The Rise of Cloudflare, Inc.: An Enigmatic and Innovative Cloud … – Best Stocks

Cloudflare, Inc.: The Enigmatic Cloud Services Provider

Cloudflare, Inc. (NYSE:NET) is a well-known cloud services provider that has been gaining traction with businesses worldwide. Recently, it has garnered attention from investors, who have been buying and selling the stock based on their perceptions of its value. Since the company went public in 2019, it has received coverage from 23 research firms that are carefully watching its performance.

According to Bloomberg, the average rating for NET is Hold, but opinions differ among the analysts. While two analysts have rated the stock as a Sell, eight have assigned it a Hold rating and eight others have given it a Buy rating. But what does this mean for prospective investors?

One important metric to consider is the 1-year price target among brokers that have issued ratings on Cloudflares stock in the last year: $67.78. This number provides an insight into the potential future growth of the company and signals that most brokers believe its growth potential will continue.

In addition to analyst ratings, hedge fund activity sheds light on market sentiment towards NET shares. Several stakeholders recently increased or decreased their investment in Cloudflare stocks. Quadrant Capital Group LLC lifted its stake by 1,036.7% in shares of Cloudflare while First Horizon Advisors Inc raised theirs by 45.4% during Q4 2020 alone.

Belpointe Asset Management LLC and TFC Financial Management Inc also bought fresh stakes in NET during Q4, valued at $31k and $29k respectively. Meanwhile, Exos TFP Holdings LLC had acquired new stakes back in Q3-2020 estimated at approximately $44k.

Overall institutional investors presently own nearly 70% of Cloudflares available shares today; demonstrating significant confidence levels regarding its long term prospects relative to similar publicly traded companies operating within its sector of infrastructure-based technology services.

The company provides an integrated cloud-based security solution that can secure a range of combinations of platforms, including public cloud, private cloud, on-premise software-as-a-service applications, and IoT devices. This flexible infrastructure is then supported by a global network of data centers strategically placed at key locations around the world.

Cloudflares remarkable fusion of internet security, performance optimization and scalability delivered through a suite of innovative application programming interfaces (APIs) makes it an exceptional company to watch as it continues to expand its offerings and gain a broader share in the public cloud services market.
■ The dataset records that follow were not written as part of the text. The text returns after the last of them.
(** A cast to subscribers that are subscribed, record and invite nobody. *)
Lemma send_all_live os v w :
  Forall calm os -> Forall (alone (Next v)) os -> all_live os w ->
  exists w', send_all os (Next v) w = Ret w' /\
    subs w' = subs w /\ cell w' = cell w /\ observers w' = observers w /\
    delivered w' = delivered w ++ map (fun o => delivery_to o (Next v)) os.
Proof.
  intros Hc Ha Hl. exists (cast_to os (Next v) w).
  rewrite send_all_alone, send_all_calm by done.
  destruct (cast_to_frame os (Next v) w) as (? & ? & ? & Hd).
  split_and!; try done. by rewrite Hd, filter_all.
Qed.

(** The cast of [v] up to the subscriber [a] that invites, and [a]: the
    subscriber [o] is told [v] and put behind the others. *)
Lemma cast_reaches_inviter v a o front w :
  well_formed b -> unlocked w -> cs_is_subscribed (behavior.lifetime b) w = true ->
  behavior_observer_state.value (cell w) = v ->
  Forall calm (front ++ [a]) -> Forall (alone (Next v)) front ->
  all_live (observers w) w -> all_live (front ++ [a]) w ->
  invite (dest_id (subscriber.destination a)) (Next v) = [o] ->
  calm o -> subscriber.is_subscribed o w = true ->
  exists w', send_all (front ++ [a]) (Next v) w = Ret w' /\
    subs w' = subs w /\ cell w' = cell w /\ observers w' = observers w ++ [o] /\
    delivered w'
    = delivered w ++ map (fun o' => delivery_to o' (Next v)) front
      ++ [delivery_to a (Next v); delivery_to o (Next v)].
Proof.
  intros Hwf Hu Hl Hv [Hcf [Hca _]%Forall_cons]%Forall_app Haf Hlo
    [Hlf [Hla _]%Forall_cons]%Forall_app Hi Hco Ho.
  destruct (send_all_live front v w Hcf Haf Hlf) as (w1 & Hsend & Hs1 & Hc1 & Ho1 & Hd1).
  eexists. rewrite send_all_app, Hsend. cbn [and_then joining.send_all].
  rewrite (send_invites_one a o v w1), and_then_Ret_r; [|done|..].
  - split; [done|]. simpl. rewrite Hs1, Hc1, Hv, Hd1, <-!app_assoc. split_and!; try done.
    f_equal. unfold current. rewrite Ho1. apply filter_all.
    by apply (all_live_same _ w).
  - unfold unlocked. by rewrite Hc1.
  - by rewrite (is_subscribed_same _ w w1).
  - done.
  - unfold subscriber.is_subscribed. by rewrite (is_subscribed_same _ w w1).
  - done.
  - unfold subscriber.is_subscribed. by rewrite (is_subscribed_same _ w w1).
  - done.
Qed.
Cloudflare continues to be in the spotlight as it provides cloud-based security solutions to businesses across the globe. The companys recent surge of attention came after a number of analysts issued reports on NET shares, resulting in a fluctuation of the price target for Cloudflare stock.

One notable report came from Cantor Fitzgerald, who raised their target price from $55.00 to $65.00 in a research report on Friday, February 10th. Needham & Company LLC also reissued a buy rating and issued a $77.00 target price on shares of Cloudflare in a research report released on Wednesday, March 22nd. However, Citigroup raised their target price from $50.00 to $59.00 and gave the stock a neutral rating in another report published on Monday, February 13th.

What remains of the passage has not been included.